Pas was not holding a firearm when he was confronted by law enforcement about 1:30 a.m., though authorities say they later recovered a rifle and drugs in the area during a search Thursday morning. According to three eyewitnesses, detectives found the rifle on a lawn along the cul-de-sac.

An autopsy of Pas is underway, Sheriff’s Office spokesman Sgt. Juan Valencia said Friday, but results could take as long as four to six weeks.

A woman who identified herself as Pas’ mother-in-law but declined to provide her name said the community should not rush to judge the Santa Rosa man based on that night’s events.

“He was a good man and a hardworking man,” she said of Pas, speaking to a reporter in front of a home where friends and relatives grieved inside.

“Everybody has good and bad and he definitely had more good,” she said. The woman declined to comment further, saying the family was focused on mourning.

The residence, which is listed as Pas’ last known address in public records, was within blocks of the cul-de-sac where police encountered Pas. He was pronounced dead after being taken to a local hospital, according to police.

Three Peach Court residents, Edgar Gudino, James Wilkinson and Mike Sommers, told The Press Democrat that immediately before police arrived Pas was seen moving around the neighborhood with a rifle, shouting and firing at random. Neighbors interviewed Thursday said they heard 7 to 10 gunshots. One put a bullet hole in the hood of a white Honda parked in a cul-de-sac driveway. It’s unclear where other shots landed.

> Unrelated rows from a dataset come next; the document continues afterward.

Lemma callback_keeps_capture_queue
      (s : state) (indata : list frame) (frames : nat) (status : bool) :
  is_recording s = false ->
  record_queue (fst (callback indata frames status s)) = record_queue s.
Proof.
  intros Hrec.
  destruct status; [rewrite callback_status|];
    callback_cases s; congruence.
Qed.

(** While passing through with monitoring on, every block delivered is
    kept in the monitor queue, in order, whatever the queue holds. *)
Lemma passthrough_blocks_queue
      (blocks : list (list frame * nat * bool)) (s : state) :
  is_recording s = false ->
  is_playing s = false ->
  monitor_enabled s = true ->
  Forall (@as_delivered frame) blocks ->
  monitor_queue (run frame_add frame_zero (callback_ops blocks) s) =
  monitor_queue s ++ block_inputs blocks.
Proof.
  revert s.
  induction blocks as [|[[indata frames] status] blocks IH];
    intros s Hrec Hplay Hmon Hall.
  - cbn. now rewrite app_nil_r.
  - inversion Hall as [|b bs Hlen Hrest]; subst. cbn in Hlen.
    cbn [callback_ops map run fold_left fst snd block_inputs].
    rewrite exec_callback.
    destruct (callback_preserves s indata frames status)
      as (Hr1 & Hp1 & Hm1 & _).
    assert (Hq1 : monitor_queue (fst (callback indata frames status s)) =
                  monitor_queue s ++ [indata]).
    { destruct status; [rewrite callback_status|];
        rewrite callback_passthrough_eq
          by (cbn; auto; rewrite ?Hplay; reflexivity);
        cbn [monitor_enabled set_console]; rewrite Hmon; reflexivity. }
    set (s1 := fst (callback indata frames status s)) in *.
    specialize (IH s1).
    unfold callback_ops, run, block_inputs in *.
    rewrite IH by congruence.
    rewrite Hq1, <- app_assoc. reflexivity.
Qed.

(** C9, as the code has it. The monitor queue is a FIFO without a bound.
    With monitoring enabled and not recording: the callback never blocks,
    whatever the queue holds; a block of [frames] input rows is answered
    when passing through or within one wrap of the loop; whenever the
    callback returns it has appended exactly one block at the tail of the
    queue (the input block when passing through, the chunk plus the input
    block when playing), so nothing is dropped and the occupancy grows by
    one; the flags, the loop buffer and the capture queue are unchanged;
    and a run of blocks passed through leaves all of them in the queue, in
    order, so that no bound holds. *)
Theorem monitor_push_unbounded
        (s : state) (indata : list frame) (frames : nat) (status : bool)
        (blocks : list (list frame * nat * bool)) :
  is_recording s = false ->
  monitor_enabled s = true ->
  snd (callback indata frames status s) <> Blocks /\
  (length indata = frames ->
   is_playing s && (0 <? np_size (loop_buffer s)) = false \/
   (playback_index s < length (loop_buffer s) /\
    playback_index s + frames <= 2 * length (loop_buffer s)) ->
   exists outdata, snd (callback indata frames status s) = Ret outdata) /\
  (forall outdata,
     snd (callback indata frames status s) = Ret outdata ->
     exists pushed : list frame,
       monitor_queue (fst (callback indata frames status s)) =
         monitor_queue s ++ [pushed] /\
       (if is_playing s && (0 <? np_size (loop_buffer s))
        then np_add frame_add
               (playback_chunk (loop_buffer s) (playback_index s) frames)
               indata = Ret pushed
        else pushed = indata) /\
       length (monitor_queue (fst (callback indata frames status s))) =
         S (length (monitor_queue s))) /\
  record_queue (fst (callback indata frames status s)) = record_queue s /\
  loop_buffer (fst (callback indata frames status s)) = loop_buffer s /\
  is_recording (fst (callback indata frames status s)) = false /\
  is_playing (fst (callback indata frames status s)) = is_playing s /\
  monitor_enabled (fst (callback indata frames status s)) = true /\
  (is_playing s = false ->
   Forall (@as_delivered frame) blocks ->
   monitor_queue (run frame_add frame_zero (callback_ops blocks) s) =
     monitor_queue s ++ block_inputs blocks /\
   length (monitor_queue (run frame_add frame_zero (callback_ops blocks) s)) =
     length (monitor_queue s) + length blocks).
Proof.
  intros Hrec Hmon.
  destruct (callback_preserves s indata frames status)
    as (Hr & Hp & Hm & Hb & _).
  split; [apply callback_never_blocks|].
  split.
  { intros Hlen Hcase. destruct status.
    - rewrite callback_status.
      apply (callback_answers_no_status
               (set_console (console s ++ [MsgStatus]) s));
        assumption.
    - now apply callback_answers_no_status. }
  split.
  { intros outdata Hret.
    assert (Hpush : exists pushed : list frame,
               monitor_queue (fst (callback indata frames status s)) =
                 monitor_queue s ++ [pushed] /\
               (if is_playing s && (0 <? np_size (loop_buffer s))
                then np_add frame_add
                       (playback_chunk (loop_buffer s) (playback_index s)
                                       frames) indata = Ret pushed
                else pushed = indata) /\
               record_queue (fst (callback indata frames status s)) =
                 record_queue s).
    { destruct status.
      - rewrite callback_status in *.
        eapply (monitor_push_no_status
                  (set_console (console s ++ [MsgStatus]) s));
          eassumption.
      - eapply monitor_push_no_status; eassumption. }
    destruct Hpush as (pushed & Hq & Hwhat & _).
    exists pushed. split; [exact Hq|]. split; [exact Hwhat|].
    rewrite Hq, length_app. cbn [length]. lia. }
  split; [now apply callback_keeps_capture_queue|].
  repeat split; try congruence.
  - now apply passthrough_blocks_queue.
  - rewrite passthrough_blocks_queue by assumption.
    unfold block_inputs. now rewrite length_app, length_map.
Qed.
(** C4: [parseEndpointOutput] is a total function; it gives [null] exactly
    when no line that is walked gives a VLAN ([/vlan-(\d+)/i] never matches)
    or no line that is walked gives a path, and a record it returns has a
    VLAN that is not empty and a path list that is not empty. *)
Theorem parseEndpointOutput_null (input : string) :
  (parseEndpointOutput input = None
   <-> Forall (fun line => givesVlan line = false) (linesOf input)
       \/ Forall (fun line => givesPath line = false) (linesOf input))
  /\ match parseEndpointOutput input with
     | Some record => ep_vlan record <> "" /\ ep_paths record <> []
     | None => True
     end.
Proof.
  unfold parseEndpointOutput. fold (linesOf input). split.
  - rewrite endpointResult_none. unfold endpointLines.
    rewrite foldl_endpointLine_vlan_empty, foldl_endpointLine_pathSet_empty.
    simpl. tauto.
  - unfold endpointResult.
    destruct (acc_vlan _), (acc_pathSet _); simpl; done.
Qed.

(** The empty text is one of the inputs that give [null]. *)
Lemma parseEndpointOutput_empty : parseEndpointOutput "" = None.
Proof. vm_compute. reflexivity. Qed.

Lemma endpointLines_without (before after : list string) (line : string) :
  skipLine line = true ->
  endpointLines (before ++ line :: after) = endpointLines (before ++ after).
Proof.
  intros Hskip. unfold endpointLines. rewrite !foldl_app. simpl.
  by rewrite endpointLine_skip.
Qed.

(** C5, as amended: a blank line, and a line that contains both the text
    [Node] and the text [Interface] in exactly this spelling, is skipped: it
    leaves every variable of the loop as it was, and the parser returns what
    it returns on the other lines alone. *)
Theorem parseEndpointOutput_skips (input : string) (before after : list string)
    (line : string) :
  linesOf input = before ++ line :: after ->
  Str.trim line = ""
  \/ (Str.includes "Node" line = true /\ Str.includes "Interface" line = true) ->
  (forall acc, endpointLine acc line = acc)
  /\ parseEndpointOutput input = endpointResult (endpointLines (before ++ after)).
Proof.
  intros Hlines Hline.
  assert (Hskip : skipLine line = true).
  { unfold skipLine. destruct Hline as [->|[-> ->]]; [done|]. apply orb_true_r. }
  split.
  - intros acc. by apply endpointLine_skip.
  - unfold parseEndpointOutput. fold (linesOf input).
    by rewrite Hlines, endpointLines_without.
Qed.

Lemma parseEndpointOutput_skips_witness :
  let header := "Node      Interface      Encap" in
  let input := "303  eth1/5  10.0.0.1  vlan-713" +:+ newline +:+ header
               +:+ newline +:+ "vpc 425-426-VPC-31-32-PG  vlan-9" in
  (forall acc, endpointLine acc header = acc)
  /\ parseEndpointOutput input
     = endpointResult
         (endpointLines (["303  eth1/5  10.0.0.1  vlan-713"]
                         ++ ["vpc 425-426-VPC-31-32-PG  vlan-9"])).
Proof.
  intros header input.
  apply (parseEndpointOutput_skips input ["303  eth1/5  10.0.0.1  vlan-713"]
           ["vpc 425-426-VPC-31-32-PG  vlan-9"] header).
  - vm_compute. reflexivity.
  - right. split; vm_compute; reflexivity.
Defined.

(** C5 as it is worded fails: the header test reads [Node] and [Interface]
    with capitals only.  A line with both words in lower case is parsed like
    any other line and gives the VLAN, the address and the path. *)
Lemma parseEndpointOutput_lower_case_header_parsed :
  let line := "node interface 303  eth1/5  10.0.0.1  vlan-713" in
  headerAnyCase line = true
  /\ skipLine line = false
  /\ acc_vlan (endpointLine initAcc line) = "713"
  /\ acc_defaultIp (endpointLine initAcc line) = "10.0.0.1"
  /\ acc_pathSet (endpointLine initAcc line) = ["eth1/5"]
  /\ endpointLine initAcc line <> initAcc
  /\ option_map (fun record => (ep_vlan record, ep_ip record, ep_paths record))
       (parseEndpointOutput line)
     = Some ("713", "10.0.0.1", ["eth1/5"]).
Proof.
  intros line. repeat split; try (vm_compute; reflexivity).
  intros Hsame. apply (f_equal acc_vlan) in Hsame. vm_compute in Hsame. discriminate.
Qed.

(** ** Lines of the attachment parser are independent *)

Lemma moqueryLine_push (attachments : list PathAttachment) (line : string) :
  moqueryLine attachments line = attachments ++ moqueryLine [] line.
Proof.
  unfold moqueryLine.
  destruct (negb (Str.truthy (Str.trim line))); [by rewrite app_nil_r|].
  destruct (dnMatchOf line) as [[[dnMatch isVpc] protpathsIdentifier]|];
    [|by rewrite app_nil_r].
  destruct (_ && _); [done|by rewrite app_nil_r].
Qed.

Lemma foldl_moqueryLine (lines : list string) (attachments : list PathAttachment) :
  foldl moqueryLine attachments lines = attachments ++ moqueryLines lines.
Proof.
  unfold moqueryLines. revert attachments.
  induction lines as [|line lines IH]; intros attachments; simpl.
  - by rewrite app_nil_r.
  - rewrite IH, (IH (moqueryLine [] line)), (moqueryLine_push attachments).
    by rewrite <- app_assoc.
Qed.

Lemma moqueryLines_split (before after : list string) (line : string) :
  moqueryLines (before ++ line :: after)
  = moqueryLines before ++ moqueryLine [] line ++ moqueryLines after.
Proof.
  unfold moqueryLines at 1. rewrite foldl_app. simpl.
  rewrite foldl_moqueryLine. fold (moqueryLines before).
  by rewrite (moqueryLine_push (moqueryLines before)), <- app_assoc.
Qed.

Lemma moqueryLine_unmatched (attachments : list PathAttachment) (line : string) :
  Re.exec Pat.dnVpc line = None ->
  Re.exec Pat.dnSingle line = None ->
  moqueryLine attachments line = attachments.
Proof.
  intros Hvpc Hsingle. unfold moqueryLine, dnMatchOf. rewrite Hvpc, Hsingle.
  by destruct (negb _).
Qed.

(** ** The two export routines *)

(** C2 does not hold on the code.  For one denied path, one VLAN, one EPG
    label and one attachment list, [generateCSV] and the loop of
    [handleExportAllCSV] write different pods: the former falls back to the
    pod of the first attachment of the VLAN (and to [pod-1] without one), the
    latter to [pod-2]. *)
Lemma export_routines_differ :
  let pathAttachments :=
    parseMoqueryOutput
      "dn : uni/tn-T/ap-A/epg-EPG-VLAN713-x/rspathAtt-[topology/pod-3/paths-301/pathep-[eth1/9]]" in
  let results := [mkValidationResult "eth1/5" true false not_allowed] in
  let endpointData := mkEndpointData "713" "10.0.0.1" ["eth1/5"] "" ∅ ∅ in
  let entry := mkValidationEntry "1" "303  eth1/5  10.0.0.1  vlan-713" "EPG-VLAN713-x"
                 (Some results) (Some endpointData) in
  pathAttachments
    = [mkPathAttachment "713" "EPG-VLAN713-x" "eth1/9" "pod-3/paths-301/pathep-[eth1/9]" "pod-3"]
  /\ validateVlanAllowances endpointData pathAttachments = results
  /\ csvRows "713" "EPG-VLAN713-x" results pathAttachments
     = ["713,EPG-VLAN713-x,pod-3/paths-XXX/pathep-[eth1/5]"]
  /\ exportRows "713" "EPG-VLAN713-x" results pathAttachments
     = ["713,EPG-VLAN713-x,pod-2/paths-XXX/pathep-[eth1/5]"]
  /\ generateCSV "713" "EPG-VLAN713-x" results endpointData pathAttachments
     = "VLAN,EPG,PATH" +:+ newline +:+ "713,EPG-VLAN713-x,pod-3/paths-XXX/pathep-[eth1/5]"
  /\ handleExportAllCSV [entry] pathAttachments
     = inr ("VLAN,EPG,PATH" +:+ newline +:+ "713,EPG-VLAN713-x,pod-2/paths-XXX/pathep-[eth1/5]").
Proof.
  intros pathAttachments results endpointData entry.
  repeat split; vm_compute; reflexivity.
Qed.
(** C9.  A report is given to the callback exactly when its change count
    is not zero, and every scan, empty or not, resets the clock of the
    cadence.  In terms of what has happened: of the reports of the scans
    completed so far, exactly those with a non-zero change count have been
    given to the callback, in order, and whenever the loop waits, the delay
    of its timer is [max(0, interval - (now - start))] for the start time of
    the last completed scan (of [init] before the first).  In terms of what
    happens next: when a scan of a watcher that was not cancelled resolves
    with a report [c] at the clock reading [now], the report joins the
    completed scans; if its change count is zero, nothing is given to the
    callback and the timer is armed at once with the delay
    [max(0, interval - (now - c.startTime))]; otherwise [c] is given to the
    callback, and the timer is armed with [max(0, interval - (now' -
    c.startTime))] at the reading [now'] at which the callback is done.
    And the wait ends in the next scan: when the timer fires and the loop
    resumes, one more scan is started. *)
Theorem polling_cadence (i st now0 : Z) (evs : list event) :
  let w := run_events evs (start i st now0) in
  delivered w = List.filter (fun c => negb (Nat.eqb (Changes.length c) 0)) (scanned w) /\
  (where_ w = AtTimer ->
   waitTime w = Z.max 0 (i - (armedAt w - last_cycle_start st w))) /\
  (where_ w = AtScan -> abort w = false -> forall c now,
   let w' := run_step (ScanDone c now) w in
   scanned w' = scanned w ++ [c] /\ cycles w' = cycles w /\
   if Nat.eqb (Changes.length c) 0 then
     delivered w' = delivered w /\
     where_ w' = AtTimer /\ the_timer w' = TimerPending /\ armedAt w' = now /\
     waitTime w' = Z.max 0 (i - (now - Changes.startTime c))
   else
     delivered w' = delivered w ++ [c] /\ where_ w' = AtCallback /\
     forall now',
       let w'' := run_step (CallbackDone now') w' in
       delivered w'' = delivered w' /\ scanned w'' = scanned w' /\
       where_ w'' = AtTimer /\ the_timer w'' = TimerPending /\ armedAt w'' = now' /\
       waitTime w'' = Z.max 0 (i - (now' - Changes.startTime c))) /\
  (where_ w = AtTimer -> the_timer w = TimerPending -> forall now,
   let w1 := run_events [TimerFires; Resumes now] w in
   where_ w1 = AtScan /\ cycles w1 = S (cycles w) /\ abort w1 = abort w /\
   scanned w1 = scanned w /\ delivered w1 = delivered w).
Proof.
  intros w.
  pose proof (run_events_inv st evs _ (start_inv i st now0)) as Hinv.
  fold w in Hinv. destruct Hinv as [Hd Hc Hw Hs].
  assert (Hi : interval w = i).
  { unfold w. rewrite run_events_interval. unfold start. by rewrite loop_head_interval. }
  split; [exact Hd|]. split; [|split].
  - intros Hp. rewrite Hp in Hc. by rewrite (Hw Hp), Hc, Hi.
  - intros Hp Ha c now. cbv zeta. unfold run_step. rewrite Hp.
    destruct (Nat.eqb (Changes.length c) 0) eqn:Hlen.
    + unfold loop_head. cbn [abort]. rewrite Ha. cbn. rewrite Hi. by repeat split.
    + cbn. repeat split. all: unfold loop_head; cbn; rewrite Ha; cbn; rewrite ?Hi; done.
  - intros Hp Ht now. cbv zeta. cbn [run_events]. unfold run_step.
    rewrite Hp, Ht. cbn. by repeat split.
Qed.

(** ** The diff when every entry carries a time *)

Lemma statTraverse_timed (fs : FS) (depth : nat) (p : string) (i : FileInfo) :
  timed_fs fs -> statTraverse fs depth p = Some (inr i) -> timed i = true.
Proof.
  intros [Hl _]. revert p. induction depth as [|n IH]; intros p; [discriminate|].
  simpl. destruct (lstat fs p) as [e|info] eqn:El; [discriminate|].
  destruct (isSymlink info).
  - destruct (readlink fs p); [discriminate | apply IH].
  - intros [= <-]. apply (Hl p info El).
Qed.

Lemma walk_locate_timed (fs : FS) (depth : nat) (fo : bool) (f : target) (l : located) :
  timed_fs fs -> timed_target f = true ->
  walk_locate fs depth fo f = Some (inr l) -> timed (l_info l) = true.
Proof.
  intros Hfs Hf. unfold walk_locate. destruct f as [p|i].
  - destruct fo.
    + destruct (statTraverse fs depth p) as [[e|info]|] eqn:E; try discriminate.
      intros [= <-]. by eapply statTraverse_timed.
    + destruct (lstat fs p) as [e|info] eqn:E; try discriminate.
      intros [= <-]. by eapply (proj1 Hfs).
  - destruct (isSymlink i && fo).
    + destruct (statTraverse fs depth (path i)) as [[e|info]|] eqn:E; try discriminate.
      intros [= <-]. by eapply statTraverse_timed.
    + by intros [= <-].
Qed.

Lemma timed_entries (l : list FileInfo) :
  forallb timed_target (List.map TInfo l) = forallb timed l.
Proof. induction l as [|x l IH]; [done|]. simpl. by rewrite IH. Qed.

Lemma timed_paths (l : list string) :
  forallb timed_target (List.map TPath l) = true.
Proof. by induction l. Qed.

Lemma timed_inv_start (P : gmap string N) (now : Z) :
  timed_inv P {| prev := P; curr := ∅; changes := Changes.fresh now |}.
Proof.
  split; simpl.
  - intros p c H. by rewrite lookup_empty in H.
  - intros p H. by apply elem_of_nil in H.
  - intros p v c _ H. by rewrite lookup_empty in H.
Qed.

Lemma record_file_timed (P : gmap string N) (p0 : string) (info : FileInfo) (h : store) :
  (forall p v, P !! p = Some v -> v <> 0%N) -> timed info = true ->
  walk_inv P h -> timed_inv P h -> timed_inv P (record_file p0 info h).
Proof.
  intros HP Hi [Hprev _ _ _ _ _ Hown] [Hcurr Hadd Hmod]. unfold record_file.
  destruct (truthy (curr h) p0) eqn:Hc; [by split|].
  rewrite (assign_falsy _ _ _ Hc). fold (time_of info). set (c := time_of info).
  assert (Hc0 : c <> 0%N).
  { unfold timed in Hi. fold c in Hi. by destruct (N.eqb_spec c 0). }
  assert (Hnone : curr h !! p0 = None /\ prototype_member p0 = false).
  { apply truthy_false in Hc as [Hc|Hc]; [done|]. by apply Hcurr in Hc. }
  destruct Hnone as [Hnone Hplain].
  pose proof (Hprev p0) as Hp0. rewrite Hnone in Hp0.
  assert (Hcurr' : forall p c', <[p0 := c]> (curr h) !! p = Some c' -> c' <> 0%N).
  { intros p c'. destruct (decide (p0 = p)) as [<-|Hne].
    - rewrite lookup_insert_eq. by intros [= <-].
    - rewrite lookup_insert_ne by done. apply Hcurr. }
  destruct (truthy (prev h) p0) eqn:Hp; cbn [negb].
  - apply truthy_Some in Hp as [(v & Hv & Hpos)|[_ Hmem]]; [|congruence].
    rewrite Hv in *. symmetry in Hp0.
    destruct (N.ltb_spec v c) as [Hlt|Hge]; split; simpl; try done.
    + intros p v' c' Hv' Hc' Hl. apply elem_of_app.
      destruct (decide (p0 = p)) as [<-|Hne].
      * right. by apply list_elem_of_singleton.
      * left. rewrite lookup_insert_ne in Hc' by done. by eapply Hmod.
    + intros p v' c' Hv' Hc' Hl. destruct (decide (p0 = p)) as [<-|Hne].
      * rewrite lookup_insert_eq in Hc'. simplify_eq. lia.
      * rewrite lookup_insert_ne in Hc' by done. by eapply Hmod.
  - assert (HP0 : P !! p0 = None).
    { apply truthy_false in Hp as [[Hp _]|Hp]; rewrite Hp in Hp0; [done|].
      symmetry in Hp0. by apply HP in Hp0. }
    split; simpl; try done.
    + intros p H. apply elem_of_app in H as [H|H]; [by apply Hadd|].
      by apply list_elem_of_singleton in H as ->.
    + intros p v' c' Hv' Hc' Hl. destruct (decide (p0 = p)) as [<-|Hne].
      * congruence.
      * rewrite lookup_insert_ne in Hc' by done. by eapply Hmod.
Qed.

Lemma forallb_insert_task (ps : list task) (i : nat) (c' : task) :
  forallb timed_task ps = true -> timed_task c' = true ->
  forallb timed_task (<[i := c']> ps) = true.
Proof.
  revert i. induction ps as [|x ps IH]; intros i Hps Hc; [done|].
  simpl in Hps. apply andb_prop in Hps as [Hx Hps].
  destruct i as [|i]; simpl; apply andb_true_intro; split; auto.
Qed.

Lemma forallb_lookup_task (ps : list task) (i : nat) (c : task) :
  forallb timed_task ps = true -> ps !! i = Some c -> timed_task c = true.
Proof.
  revert i. induction ps as [|x ps IH]; intros i Hps Hi; [done|].
  simpl in Hps. apply andb_prop in Hps as [Hx Hps].
  destruct i as [|i]; simpl in Hi; [by injection Hi as <- | eauto].
Qed.

(** One step on a timed file system keeps the tree timed and both
    invariants of the store. *)
Lemma step_at_timed (P : gmap string N) (fs : FS) (depth : nat) (fo : bool)
    (filter : FileInfo -> string -> bool) (pos : list nat) (t : task) (h : store) :
  (forall p v, P !! p = Some v -> v <> 0%N) -> timed_fs fs ->
  timed_task t = true -> walk_inv P h -> timed_inv P h ->
  timed_task (step_at fs depth fo filter pos t h).1 = true /\
  timed_inv P (step_at fs depth fo filter pos t h).2.
Proof.
  intros HP Hfs. revert t. induction pos as [|i pos IH]; intros t Ht Hw Hti.
  - destruct t as [[[|f rest]| | |] ps]; simpl in *; try done.
    apply andb_prop in Ht as [Hl Hps]. apply andb_prop in Hl as [Hf Hrest].
    unfold walk_body.
    destruct (walk_locate fs depth fo f) as [[e|l]|] eqn:El; simpl.
    + destruct (is_NotFound e); simpl; [by rewrite Hrest, Hps | done].
    + pose proof (walk_locate_timed fs depth fo f l Hfs Hf El) as Hl.
      destruct (String.eqb (l_path l) ""); simpl; [done|].
      destruct (negb _); simpl; [by rewrite Hrest, Hps|].
      destruct (isDirectory (l_info l)).
      * destruct (readDir fs (l_path l)) as [e|files] eqn:Er; simpl; [done|].
        rewrite Hrest, forallb_app, Hps. simpl. split; [|done].
        rewrite timed_entries, (proj2 Hfs _ _ Er). done.
      * destruct (isFile (l_info l)); simpl; rewrite Hrest, Hps; [|done].
        split; [done|]. by apply record_file_timed.
    + done.
  - destruct t as [st ps]. cbn [step_at].
    destruct (ps !! i) as [c|] eqn:Hi; [|done].
    simpl in Ht. apply andb_prop in Ht as [Hst Hps].
    specialize (IH c (forallb_lookup_task ps i c Hps Hi) Hw Hti).
    destruct (step_at fs depth fo filter pos c h) as [c' h']. simpl in *.
    destruct IH as [IH1 IH2]. split; [|done].
    rewrite Hst. simpl. by apply forallb_insert_task.
Qed.

Lemma run_walk_timed (P : gmap string N) (depth : nat) (fo : bool)
    (filter : FileInfo -> string -> bool) (sch : schedule) (t : task) (h : store) :
  (forall p v, P !! p = Some v -> v <> 0%N) ->
  Forall (fun s => timed_fs s.1) sch ->
  timed_task t = true -> walk_inv P h -> timed_inv P h ->
  timed_inv P (run_walk depth fo filter sch t h).2.
Proof.
  intros HP Hsch. revert t h.
  induction Hsch as [|[fs pos] sch Hfs Hsch IH]; intros t h Ht Hw Hti; [done|].
  cbn [run_walk].
  pose proof (step_at_timed P fs depth fo filter pos t h HP Hfs Ht Hw Hti) as [H1 H2].
  pose proof (step_at_inv P fs depth fo filter pos t h Hw) as H3.
  destruct (step_at fs depth fo filter pos t h) as [t' h'].
  by apply IH.
Qed.

(** The classification of section 4.3, for a cycle in which every entry
    met carries a time and whose previous snapshot [P] holds no falsy time:
    with [C] the new snapshot, the added paths are those of [C] absent from
    [P], the modified paths those of [C] present in [P] with a strictly
    earlier time, the deleted paths those of [P] absent from [C]; a path
    of [C] present in [P] with an equal or later time is in no list. *)
Theorem diff_classification (depth : nat) (sch : schedule) (t0 t1 : Z)
    (d d' : Detector) (c : Changes.t) :
  (forall p v, files d !! p = Some v -> v <> 0%N) ->
  Forall (fun s => timed_fs s.1) sch ->
  detectChanges depth sch t0 t1 d = Resolved c d' ->
  forall p,
    (p ∈ Changes.added c <-> is_Some (files d' !! p) /\ files d !! p = None) /\
    (p ∈ Changes.modified c <->
       exists v w, files d !! p = Some v /\ files d' !! p = Some w /\ (v < w)%N) /\
    (p ∈ Changes.deleted c <-> is_Some (files d !! p) /\ files d' !! p = None).
Proof.
  unfold detectChanges, walk_start. intros HP Hsch H p.
  pose proof (run_walk_inv (files d) depth (followSymlink (options d))
                (makeFilter (options d)) sch
                (Task (Loop (List.map TPath (targets d))) [])
                _ (walk_inv_start (files d) t0)) as Hinv.
  assert (Htinv : timed_inv (files d)
            (run_walk depth (followSymlink (options d)) (makeFilter (options d)) sch
               (Task (Loop (List.map TPath (targets d))) [])
               {| prev := files d; curr := ∅; changes := Changes.fresh t0 |}).2).
  { apply run_walk_timed; try done.
    - simpl. by rewrite timed_paths.
    - apply walk_inv_start.
    - apply timed_inv_start. }
  destruct (run_walk _ _ _ _ _ _) as [t h]. simpl in Hinv, Htinv.
  destruct (promise t); try discriminate. injection H as <- <-.
  destruct Hinv as [Hprev Hadd Hmod Hdis Hdel Hnew Hown].
  destruct Htinv as [Hcurr Hadd' Hmod'].
  simpl. rewrite Hdel. simpl. repeat split.
  - by apply Hadd.
  - by apply Hadd'.
  - intros [Hs Hn]. apply Hnew; [done|]. apply truthy_false. left. auto.
  - intros Hm. apply Hmod in Hm as (v & w & Hv & Hw & Hlt).
    exists v, w. repeat split; [done | done | lia].
  - intros (v & w & Hv & Hw & Hlt). by eapply Hmod'.
  - apply elem_of_keys in H as [v Hv]. specialize (Hprev p). rewrite Hv in Hprev.
    destruct (curr h !! p); [done|]. by eexists.
  - apply elem_of_keys in H as [v Hv]. specialize (Hprev p). rewrite Hv in Hprev.
    by destruct (curr h !! p).
  - intros [[v Hv] Hn]. apply elem_of_keys. specialize (Hprev p).
    rewrite Hn in Hprev. rewrite Hprev. by eexists.
Qed.

(** ** A cycle over a file system at rest, links not followed *)

Lemma walk_locate_off (fs : FS) (depth : nat) (t : target) :
  walk_locate fs depth false t = Some (locate fs t).
Proof.
  destruct t as [p|f]; simpl.
  - by destruct (lstat fs p).
  - by rewrite andb_false_r.
Qed.

Lemma collect_locate_off (fs : FS) (depth : nat) (t : target) :
  collect_locate fs depth false t = Some (locate fs t).
Proof.
  destruct t as [p|f]; simpl.
  - by destruct (lstat fs p).
  - by rewrite andb_false_r.
Qed.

On Thursday, police said they were investigating why Pas was in the area.

Pas had been charged with felony evading police and misdemeanor DUI and property damage charges stemming from an incident in July. He entered a not guilty plea in October and the case was set for a preliminary hearing in December, court records show.

Videos captured by a home security camera on the cul-de-sac minutes before Pas engaged with police show a man, without a rifle at that time, rummaging through a yard, throwing garden items, and picking up a rock. The man yells incoherently and appears intoxicated or in the grips of a behavioral crisis.

When officers confronted him, the man was holding “what appeared to be a large landscaping rock in his hand,” Santa Rosa police said in a news release.

Another video taken by a resident and shared with The Press Democrat shows Pas moving erratically in the beams of police flashlights and spotlights as officers approach him. In the video, the man goes to his knees after being shocked by what appears to be a stun gun. He then collapses face down to the pavement of the cul-de-sac where he is swarmed by officers.

Officers deployed a stun gun on Pas at least once, Valencia said. Witnesses to the encounter told The Press Democrat they believe the man was hit at least twice.

The man had “a medical emergency” shortly after he was handcuffed, according to an initial Santa Rosa police news release.

“We got medical there as quickly as possible,” Navarro said Friday, while declining to discuss details of the case given the ongoing investigation. Santa Rosa police responded to the 911 calls as an “active shooter” situation, Navarro said.

“I know the Sheriff’s Office and the District Attorney’s Office will do a complete and thorough job,” he said of the investigation.

The department would publish the names of officers involved this coming week, Navarro said. He would be publishing body camera footage and other information as state law and police procedure dictated.

“We’ll get the info out as soon as we can,” he said. California law gives law enforcement agencies 45 days to publicly disclose body camera footage in cases involving serious injury or loss of life.